小林旭さん(20歳)と宍戸錠さん(24歳)はまだブレイク前で、脇役扱いです。
この中では宍戸錠さんが一番の先輩で、第1期日活ニューフェイス(1954)。年齢も上で石原慎太郎さん(25歳)と裕次郎さんの中間で、1955(昭和30年に「警察日記」で銀幕デビュー。
その次が小林旭さんで、年齢は最年少ですが第3期日活ニューフェイス。1956(昭和31)年、映画「飢える魂」で銀幕デビュー。
石原裕次郎さんは最も遅く、1956(昭和31)年デビュー。しかし映画プロデューサー水の江瀧子さんと直木賞作家の兄、慎太郎さんの推薦付きということで、”最初から別格のスター”だったのです。
●「錆びたナイフ」ストーリー
ストーリーにもこのパワーバランスが表れていて、やくざに真っ先にあっけなく殺されるのが宍戸錠さん。その後、”弟分”の小林旭さんも殺されます(しかも裕次郎さんの腕の中でという屈辱)。そして残る裕次郎さんが仲間の仇を討つという、アクションありカーチェイスありのミステリー仕立てのギャング映画です。ヒロインは既に既定路線になっていた北原三枝さん、後のまき子夫人です。
●その後の3人
この後、石原裕次郎さんは「俺は待ってるぜ」「嵐を呼ぶ男」などアクション路線と「陽のあたる坂道」「あじさいの歌」「青年の樹」などの文芸路線の2本のレールで、スター街道を驀進していきます。

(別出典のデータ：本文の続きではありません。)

(** X16.  The options of the manager: [Options] applies its options in order,
    and what it returns undoes the last of them.  With a manager on the
    store and options that are not nil, [Options] returns; after a list of
    options that ends with [Period(t)] the period is [t] and nothing else
    has changed in the state; applying the returned option gives back the
    state the options before the last one had produced, and returns the
    option that sets [t] again. *)
Theorem Options_undo (m : manager) (opts : list OptMgrFunc)
    (o : OptMgrFunc) (t : Duration) (w : World) :
  Manager m = ptrStore → Forall (λ opt, opt ≠ nilOpt) opts →
  ∃ p wmid undo w1,
    manager_Options m opts w = Some (p, wmid)
    ∧ manager_Options m (opts ++ [OptMgrFunc_Period o t]) w
      = Some (undo, w1)
    ∧ period (store w1) = t
    ∧ sessions (store w1) = sessions (store w)
    ∧ array (store w1) = array (store w)
    ∧ tally (store w1) = tally (store w)
    ∧ heap w1 = heap w ∧ clock w1 = clock w
    ∧ manager_Options m [undo] w1 = Some (OptMgrFunc_Period o t, wmid).
Proof.
  intros Hm Hopts. unfold manager_Options.
  assert (∀ prev w0, ∃ p w', Options_loop m opts prev w0 = Some (p, w')
            ∧ sessions (store w') = sessions (store w0)
            ∧ array (store w') = array (store w0)
            ∧ tally (store w') = tally (store w0)
            ∧ heap w' = heap w0 ∧ clock w' = clock w0) as Hloop.
  { induction Hopts as [|opt opts Hopt Hopts IH]; intros prev w0.
    - by exists prev, w0.
    - destruct opt as [|o' t']; [done|].
      destruct (IH (OptMgrFunc_Period o' (period (store w0)))
                   (Store_Period t' w0).2) as (p & w' & Heq & H).
      exists p, w'. simpl. unfold manager_Period. rewrite Hm. simpl.
      simpl in Heq, H. by rewrite Heq. }
  destruct (Hloop nilOpt w) as (p & wmid & Hmid & Hs & Ha & Ht & Hh & Hc).
  exists p, wmid. do 2 eexists. split; [done|].
  rewrite Options_loop_snoc, Hmid. simpl.
  unfold manager_Period. rewrite Hm. simpl. split; [done|]. simpl.
  repeat (split; [done|]). unfold manager_Period. rewrite Hm. simpl.
  do 2 f_equal. by destruct wmid as [[ms a tl pd] h c].
Qed.

(** X17.  Where [Options] stops: without options it returns nil and leaves the
    state alone; a nil option in the list, or any option at all on a
    manager that [NewManager] made for a memory type other than [RAM],
    makes it panic. *)
Theorem Options_panics (m : manager) (opts : list OptMgrFunc) (w : World) :
  manager_Options m [] w = Some (nilOpt, w)
  ∧ (nilOpt ∈ opts → manager_Options m opts w = None)
  ∧ (∀ mem t0, mem ≠ RAM → opts ≠ [] →
            manager_Options (NewManager mem t0).1 opts w = None).
Proof.
  unfold manager_Options. split; [done|]. split.
  - generalize nilOpt at 2. revert w.
    induction opts as [|opt opts IH]; intros w prev Hin.
    + by apply elem_of_nil in Hin.
    + simpl. destruct opt as [|o t]; [done|].
      apply elem_of_cons in Hin as [?|Hin]; [done|].
      simpl. destruct (manager_Period m t w) as [[p w']|]; simpl; [|done].
      by apply IH.
  - intros mem t0 Hmem Hne. destruct opts as [|opt opts]; [done|]. simpl.
    destruct opt as [|o t]; [done|]. simpl. unfold manager_Period, NewManager.
    by rewrite bool_decide_false.
Qed.
Lemma collision_Permutation (l l' : list WebhookConfig) :
  l ≡ₚ l' -> collision l -> collision l'.
Proof.
  induction 1 as [|x l l' Hperm IH|x y l|l1 l2 l3 _ IH1 _ IH2].
  - auto.
  - rewrite !collision_cons. intros [Hc|(Hres & w & Hin & Hw)]; [auto|].
    right. split; [exact Hres|]. exists w.
    split; [eapply Permutation_in; eassumption|exact Hw].
  - rewrite !collision_cons. simpl.
    intros [[Hc|(Hx & w & Hin & Hw & Hn)]|(Hy & w & [<-|Hin] & Hw & Hn)].
    + auto.
    + right. split; [exact Hx|]. exists w. auto.
    + right. split; [exact Hw|]. exists y. auto.
    + left. right. split; [exact Hy|]. exists w. auto.
  - auto.
Qed.

Lemma list_eq_app_last (pre post whs : list WebhookConfig)
    (w wh : WebhookConfig) :
  (whs ++ [wh] = pre ++ w :: post)%list ->
  (pre = whs /\ w = wh /\ post = [])
  \/ (exists post', whs = (pre ++ w :: post')%list /\ post = (post' ++ [wh])%list).
Proof.
  induction post as [|x post' _] using rev_ind; intros Heq.
  - left. apply app_inj_tail in Heq as [-> ->]. auto.
  - right. exists post'.
    change (whs ++ [wh] = pre ++ (w :: post') ++ [x])%list in Heq.
    rewrite app_assoc in Heq. apply app_inj_tail in Heq as [-> ->]. auto.
Qed.

Lemma ValidateWebhookConfig_accepts_iff_aux (whs : list WebhookConfig) :
  ValidateWebhookConfig whs = None
  <-> Forall well_formed whs /\ ~ collision whs.
Proof.
  split.
  - intros Hok. split.
    + eapply loop_accepts_well_formed, Hok.
    + apply accepted_no_collision, Hok.
  - intros [Hwf Hno].
    destruct (ValidateWebhookConfig whs) as [err|] eqn:Hres; [|reflexivity].
    exfalso. unfold ValidateWebhookConfig in Hres.
    apply loop_error_at in Hres as (pre & wh & post & -> & Hpre & Hbody).
    apply Forall_app in Hwf as [_ Hwf].
    apply Forall_cons in Hwf as [(Hurl & Hname & Hty & Hpos) _].
    pose proof (ValidateWebhookConfig_body_outcome
                  (exclusiveSubs_after ∅ pre) wh) as Hout.
    destruct (ValidateWebhookConfig_body (exclusiveSubs_after ∅ pre) wh)
      as [e subs'].
    simpl in Hbody. subst e.
    inversion Hout; subst; try congruence; try contradiction.
    apply Hno. exists pre, wh, post. split; [reflexivity|].
    split; [assumption|].
    match goal with
    | Hs : seen _ _ = true |- _ =>
        apply (exclusiveSubs_after_seen _ _ _ Hpre) in Hs as [Hs|Hs];
        [rewrite seen_empty in Hs; discriminate|exact Hs]
    end.
Qed.

(** X1. [ValidateWebhookConfig] accepts a list exactly when each of its
    webhooks is well formed (URL with scheme and host, subscription name
    not blank, known subscription type, known initial position) and no two
    of its exclusive webhooks have the same subscription name. *)
Theorem ValidateWebhookConfig_accepts_iff (whs : list WebhookConfig) :
  ValidateWebhookConfig whs = None
  <-> Forall well_formed whs /\ ~ collision whs.
Proof. apply ValidateWebhookConfig_accepts_iff_aux. Qed.

Lemma sublist_In (l l' : list WebhookConfig) (w : WebhookConfig) :
  sublist l' l -> In w l' -> In w l.
Proof.
  induction 1 as [|x l1 l2 Hsub IH|x l1 l2 Hsub IH]; simpl; intuition.
Qed.

Lemma collision_sublist (l l' : list WebhookConfig) :
  sublist l' l -> collision l' -> collision l.
Proof.
  induction 1 as [|x l1 l2 Hsub IH|x l1 l2 Hsub IH].
  - auto.
  - rewrite !collision_cons. intros [Hc|(Hres & w & Hin & Hw)]; [auto|].
    right. split; [exact Hres|]. exists w. split; [|exact Hw].
    eapply sublist_In; eassumption.
  - rewrite collision_cons. auto.
Qed.
(* ===== verification/Store.v ===== *)
(** * The record store

    [uc-engine/src/governance/record_store.rs]: the namespaced, versioned
    document store every governance component writes through.

    - [RecordStore] is the trait, as a class over the type of a backend; the
      clock reading of [Utc::now()] is an argument of [store_put].
    - [InMemoryRecordStore] and [PostgresRecordStore] are its two
      implementations.
    - [RecordStoreOk] is what the rest of the plane relies on (a refinement of
      an abstract map from (namespace, key) to (version, value) with a
      compare-and-swap write), and [StrictCas] is the contract as the module
      documents it.  Both backends are instances of the first; only the
      in-memory one is an instance of the second.
    - The order of the database's text is a parameter ([Collation]).
    The functions of the plane are programs over these operations: Prog.v. *)

From Stdlib Require Import String.
From S2P Require Import Prelude RustStr.

(** ** Records and errors *)

Record StoredRecord (Value : Type) : Type := mkRecord {
  record_namespace : string;
  record_key : string;
  record_version : Z;
  record_value : Value;
  record_updated_at : Instant
}.
Arguments mkRecord {Value} _ _ _ _ _.
Arguments record_namespace {Value} _.
Arguments record_key {Value} _.
Arguments record_version {Value} _.
Arguments record_value {Value} _.
Arguments record_updated_at {Value} _.

Inductive RecordError : Type :=
| Conflict (expected : Z) (actual : option Z)
| Backend (detail : string)
| Decode (key detail : string)
| Encode (key detail : string).

Definition RecordError_display (e : RecordError) : string :=
  match e with
  | Conflict expected (Some actual) =>
      "record version conflict: expected v" +:+ pretty expected +:+ ", found v" +:+ pretty actual
  | Conflict expected None =>
      "record version conflict: expected v" +:+ pretty expected +:+ ", found nothing"
  | Backend detail => "record store backend error: " +:+ detail
  | Decode key detail => "cannot decode record " +:+ key +:+ ": " +:+ detail
  | Encode key detail => "cannot encode record " +:+ key +:+ ": " +:+ detail
  end.

(** The [RecordStore] trait. *)
Class RecordStore (S Value : Type) : Type := {
  store_is_durable : S → bool;
  store_get : S → string → string → result (option (StoredRecord Value)) RecordError;
  store_put : Instant → S → string → string → Value → option Z →
              result (StoredRecord Value) RecordError * S;
  store_list : S → string → nat → result (list (StoredRecord Value)) RecordError;
  store_delete : S → string → string → result bool RecordError * S
}.

(** ** The abstract contents *)

Notation contents_map Value := (gmap (string * string) (Z * Value)).

(** The version a write gives: 1 for a new key, one more than the current one
    otherwise. *)
Definition next_version {Value} (old : option (Z * Value)) : Z :=
  match old with Some (v, _) => v + 1 | None => 1 end.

小林旭さんはこの年、文芸路線の名作「絶唱」で後に黄金コンビとなる浅丘ルリ子さんと共演。翌1959(昭和34)年、後の渡り鳥シリーズへと続く原点「南国土佐を後にして」が大ヒット。続く「銀座旋風児」でアクションスターとしての人気が爆発し、「渡り鳥」「流れ者」「銀座旋風児」の3シリーズで主演を貼り、一時は石原裕次郎さんをしのぐ人気を獲得します。

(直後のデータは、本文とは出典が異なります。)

(** ** Running the typed view alone *)

Section RunLaws.
Context {S Value T : Type} {St : RecordStore S Value} {StOk : RecordStoreOk S Value}
        {Sd : Serde Value T} {SdOk : SerdeOk Value T}.
Implicit Types (s : S) (x : T).

(** A store that is well-formed and answers. *)
Definition ready s : Prop := store_wf s ∧ store_up s.

Lemma run_ns_get_some now s ns key v val x :
  ready s → contents s !! (ns, key) = Some (v, val) → from_value val = Ok x →
  run now (ns_get ns key) s = (Ok (Some (x, v)), s).
Proof.
  intros [Hwf Hup] Hl Hx. cbn. pose proof (get_up s ns key Hup) as Hok.
  destruct (store_get s ns key) as [o|] eqn:E; [|done].
  pose proof (get_ok s ns key o Hwf E) as Ho. rewrite Hl in Ho. destruct o as [r|]; [|done].
  simpl in Ho. injection Ho as <- <-. unfold decode_record. by rewrite Hx.
Qed.

Lemma run_ns_get_none now s ns key :
  ready s → contents s !! (ns, key) = None →
  run now (ns_get (T:=T) ns key) s = (Ok None, s).
Proof.
  intros [Hwf Hup] Hl. cbn. pose proof (get_up s ns key Hup) as Hok.
  destruct (store_get s ns key) as [o|] eqn:E; [|done].
  pose proof (get_ok s ns key o Hwf E) as Ho. rewrite Hl in Ho. by destruct o.
Qed.

Lemma run_ns_put_ok now s ns key x e :
  ready s → cas_strict e (contents s !! (ns, key)) →
  next_version (contents s !! (ns, key)) <= i64_max →
  ∃ r s' val, run now (ns_put ns key x e) s = (Ok r, s') ∧ ready s' ∧
    from_value val = Ok x ∧ record_version r = next_version (contents s !! (ns, key)) ∧
    contents s' = <[(ns, key) := (next_version (contents s !! (ns, key)), val)]> (contents s).
Proof.
  intros [Hwf Hup] Hc Hv. unfold ns_put. pose proof (to_value_total x) as Htot.
  destruct (to_value x) as [val|] eqn:E; [|done]. cbn.
  destruct (store_put now s ns key val e) as [r s'] eqn:Ep.
  destruct (put_up _ _ _ _ _ _ _ _ Hwf Hup Ep) as (Hup' & Hok & _). specialize (Hok Hc Hv).
  destruct r as [r|]; [|done]. apply put_ok in Ep as (_ & Hr & Hcont & Hwf'); [|done].
  exists r, s', val. split_and!; try done. by apply from_to_value.
Qed.

Lemma run_ns_put_conflict now s ns key x e :
  ready s → ¬ cas_pre e (contents s !! (ns, key)) →
  ∃ ex a, run now (ns_put ns key x e) s = (Err (Conflict ex a), s).
Proof.
  intros [Hwf Hup] Hc. unfold ns_put. pose proof (to_value_total x) as Htot.
  destruct (to_value x) as [val|] eqn:E; [|done]. cbn.
  destruct (store_put now s ns key val e) as [r s'] eqn:Ep.
  destruct (put_up _ _ _ _ _ _ _ _ Hwf Hup Ep) as (_ & _ & Hcf).
  destruct (Hcf Hc) as (ex & a & ->). apply put_err in Ep as [-> _]; [|done]. by exists ex, a.
Qed.

Lemma decode_records_elem rs xs (x : T) v :
  decode_records rs = Ok xs → (x, v) ∈ xs →
  ∃ k val, (k, v, val) ∈ entry_of <$> rs ∧ from_value val = Ok x.
Proof.
  revert xs. induction rs as [|r rs IH]; intros xs; cbn [decode_records].
  { intros [= <-] Hx. by apply elem_of_nil in Hx. }
  unfold decode_record at 1. destruct (from_value (record_value r)) as [y|] eqn:Hy; [|done].
  cbn [result_bind]. destruct (decode_records rs) as [ys|] eqn:E; [|done]. cbn. intros [= <-].
  intros [Heq|Hx]%elem_of_cons.
  - injection Heq as -> ->. exists (record_key r), (record_value r). split; [|done].
    csimpl. left.
  - destruct (IH ys eq_refl Hx) as (k & val & Hk & Hv). exists k, val. split; [|done].
    csimpl. by right.
Qed.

宍戸錠さんは1956(昭和31)年にトレードマークとなる豊頬手術を受け悪役に転向。小林旭さんの「渡り鳥」「銀座旋風児」シリーズ、赤木圭一郎さん主演シリーズ「拳銃無頼帖」で敵役やライバルを好演していきます。
●日活ダイヤモンドライン
日活は”タフガイ”石原裕次郎さん”マイトガイ”小林旭さんの2枚看板に”トニー”赤木圭一郎さん、「裕次郎二世」として売り出した”ヒデ坊”和田浩治さんを加えた4大スターを”日活ダイヤモンドライン”と命名。以降、彼らの主演作を毎月ローテーション的に制作する「ピストン作戦」を推進します。1960(昭和35)年12月には”エースのジョー”宍戸錠さんの参加が決定し、”日活アクション黄金期”を迎えます。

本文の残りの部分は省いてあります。